▶ [TASK DETAILS]:
The answer must consist solely of the lines from the one containing "Z.shiftr (Zpos m) (Zpos p)" to the end of the entries below, repeated exactly.
= = =
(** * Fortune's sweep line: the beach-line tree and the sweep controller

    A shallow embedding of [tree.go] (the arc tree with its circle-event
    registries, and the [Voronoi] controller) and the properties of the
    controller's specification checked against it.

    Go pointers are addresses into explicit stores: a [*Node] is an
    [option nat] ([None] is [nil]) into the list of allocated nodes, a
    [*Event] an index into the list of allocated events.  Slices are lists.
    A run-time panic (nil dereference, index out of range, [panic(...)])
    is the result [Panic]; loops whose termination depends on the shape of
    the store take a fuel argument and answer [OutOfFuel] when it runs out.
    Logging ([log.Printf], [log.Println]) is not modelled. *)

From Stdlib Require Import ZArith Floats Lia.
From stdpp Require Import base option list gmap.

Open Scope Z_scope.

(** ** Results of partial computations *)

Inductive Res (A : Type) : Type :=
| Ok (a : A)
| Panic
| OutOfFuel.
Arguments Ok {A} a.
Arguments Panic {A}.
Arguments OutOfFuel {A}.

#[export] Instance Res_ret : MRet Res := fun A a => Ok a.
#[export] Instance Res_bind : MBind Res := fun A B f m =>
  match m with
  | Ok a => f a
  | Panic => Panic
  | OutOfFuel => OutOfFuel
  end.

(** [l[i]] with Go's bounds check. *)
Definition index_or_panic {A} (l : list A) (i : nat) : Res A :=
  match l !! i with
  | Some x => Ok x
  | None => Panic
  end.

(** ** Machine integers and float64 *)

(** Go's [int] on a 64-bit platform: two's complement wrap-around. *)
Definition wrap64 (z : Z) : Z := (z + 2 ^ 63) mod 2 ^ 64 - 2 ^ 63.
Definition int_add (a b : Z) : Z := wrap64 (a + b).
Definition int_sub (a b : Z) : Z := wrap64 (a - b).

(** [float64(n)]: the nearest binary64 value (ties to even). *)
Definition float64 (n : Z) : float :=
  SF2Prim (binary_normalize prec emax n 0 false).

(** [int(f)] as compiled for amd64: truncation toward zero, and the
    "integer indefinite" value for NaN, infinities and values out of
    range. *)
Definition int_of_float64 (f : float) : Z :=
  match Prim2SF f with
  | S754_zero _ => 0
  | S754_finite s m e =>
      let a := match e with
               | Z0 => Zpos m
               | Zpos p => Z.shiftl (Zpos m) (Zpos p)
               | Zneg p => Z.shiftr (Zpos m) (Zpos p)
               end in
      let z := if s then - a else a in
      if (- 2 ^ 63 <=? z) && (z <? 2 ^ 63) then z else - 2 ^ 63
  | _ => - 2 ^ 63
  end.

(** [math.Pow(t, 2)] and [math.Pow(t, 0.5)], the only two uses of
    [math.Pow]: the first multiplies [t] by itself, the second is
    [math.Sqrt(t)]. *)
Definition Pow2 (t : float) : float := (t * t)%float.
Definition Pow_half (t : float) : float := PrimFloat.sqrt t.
= = =
▶ [PROBLEM SOLUTION]:
               | Zneg p => Z.shiftr (Zpos m) (Zpos p)
               end in
      let z := if s then - a else a in
      if (- 2 ^ 63 <=? z) && (z <? 2 ^ 63) then z else - 2 ^ 63
  | _ => - 2 ^ 63
  end.

(** [math.Pow(t, 2)] and [math.Pow(t, 0.5)], the only two uses of
    [math.Pow]: the first multiplies [t] by itself, the second is
    [math.Sqrt(t)]. *)
Definition Pow2 (t : float) : float := (t * t)%float.
Definition Pow_half (t : float) : float := PrimFloat.sqrt t.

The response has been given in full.